Saved entries:
· · · · ·

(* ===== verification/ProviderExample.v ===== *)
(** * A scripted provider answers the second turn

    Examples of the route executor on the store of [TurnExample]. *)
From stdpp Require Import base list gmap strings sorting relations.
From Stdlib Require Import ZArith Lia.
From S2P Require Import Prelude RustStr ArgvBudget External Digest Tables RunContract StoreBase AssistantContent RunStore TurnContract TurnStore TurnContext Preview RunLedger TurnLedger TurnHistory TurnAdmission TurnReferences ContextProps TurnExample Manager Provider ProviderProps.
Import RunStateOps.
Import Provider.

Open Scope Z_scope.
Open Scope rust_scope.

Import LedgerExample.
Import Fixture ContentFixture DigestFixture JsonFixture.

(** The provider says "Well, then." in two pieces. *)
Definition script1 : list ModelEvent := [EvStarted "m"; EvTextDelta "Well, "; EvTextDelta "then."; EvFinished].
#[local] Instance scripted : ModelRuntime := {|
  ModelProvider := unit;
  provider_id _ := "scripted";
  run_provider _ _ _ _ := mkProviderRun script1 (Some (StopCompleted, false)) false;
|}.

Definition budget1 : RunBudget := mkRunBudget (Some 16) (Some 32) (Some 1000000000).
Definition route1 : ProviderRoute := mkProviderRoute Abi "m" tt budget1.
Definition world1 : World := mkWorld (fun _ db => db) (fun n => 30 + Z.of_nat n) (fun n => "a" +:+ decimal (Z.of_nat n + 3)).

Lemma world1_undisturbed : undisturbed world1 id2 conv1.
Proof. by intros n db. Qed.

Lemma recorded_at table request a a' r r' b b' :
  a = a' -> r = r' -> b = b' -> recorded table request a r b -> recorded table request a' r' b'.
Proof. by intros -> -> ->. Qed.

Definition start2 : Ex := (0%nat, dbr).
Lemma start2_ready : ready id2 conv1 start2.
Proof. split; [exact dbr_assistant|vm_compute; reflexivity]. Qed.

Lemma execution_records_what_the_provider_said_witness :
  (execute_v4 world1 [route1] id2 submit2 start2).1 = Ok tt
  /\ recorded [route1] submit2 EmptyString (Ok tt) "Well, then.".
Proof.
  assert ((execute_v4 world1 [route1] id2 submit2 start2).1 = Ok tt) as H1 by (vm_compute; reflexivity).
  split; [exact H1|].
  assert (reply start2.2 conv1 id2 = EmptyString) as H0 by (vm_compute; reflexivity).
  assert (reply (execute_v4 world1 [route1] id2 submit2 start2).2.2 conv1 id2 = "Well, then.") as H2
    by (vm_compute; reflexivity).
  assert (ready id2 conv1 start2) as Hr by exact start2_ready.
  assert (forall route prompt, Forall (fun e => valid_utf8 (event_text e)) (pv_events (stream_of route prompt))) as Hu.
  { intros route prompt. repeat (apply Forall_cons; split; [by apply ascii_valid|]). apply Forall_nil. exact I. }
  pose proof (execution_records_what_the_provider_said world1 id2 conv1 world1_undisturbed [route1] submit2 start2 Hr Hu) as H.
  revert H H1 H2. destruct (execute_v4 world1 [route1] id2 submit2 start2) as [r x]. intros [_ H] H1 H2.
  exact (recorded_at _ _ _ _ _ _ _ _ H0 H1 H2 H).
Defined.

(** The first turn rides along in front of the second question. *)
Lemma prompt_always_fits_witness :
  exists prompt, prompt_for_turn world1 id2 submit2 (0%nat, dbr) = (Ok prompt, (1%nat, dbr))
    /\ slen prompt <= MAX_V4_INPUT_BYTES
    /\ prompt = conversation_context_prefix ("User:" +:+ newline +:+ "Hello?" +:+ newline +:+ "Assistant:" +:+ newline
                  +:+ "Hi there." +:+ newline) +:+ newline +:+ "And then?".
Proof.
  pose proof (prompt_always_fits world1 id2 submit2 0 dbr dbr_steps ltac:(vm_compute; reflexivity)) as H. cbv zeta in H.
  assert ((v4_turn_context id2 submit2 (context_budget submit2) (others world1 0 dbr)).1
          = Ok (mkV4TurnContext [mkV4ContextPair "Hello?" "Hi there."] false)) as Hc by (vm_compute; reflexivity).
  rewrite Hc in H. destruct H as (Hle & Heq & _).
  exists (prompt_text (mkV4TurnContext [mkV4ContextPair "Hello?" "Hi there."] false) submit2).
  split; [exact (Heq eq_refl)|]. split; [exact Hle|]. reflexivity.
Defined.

· · · · ·

*The problem:* Your answer must be the lines from the one with "Hc by (vm_compute; reflexivity)." through the last line of the data, repeated exactly and with nothing else.

*Solution to this task:*
          = Ok (mkV4TurnContext [mkV4ContextPair "Hello?" "Hi there."] false)) as Hc by (vm_compute; reflexivity).
  rewrite Hc in H. destruct H as (Hle & Heq & _).
  exists (prompt_text (mkV4TurnContext [mkV4ContextPair "Hello?" "Hi there."] false) submit2).
  split; [exact (Heq eq_refl)|]. split; [exact Hle|]. reflexivity.
Defined.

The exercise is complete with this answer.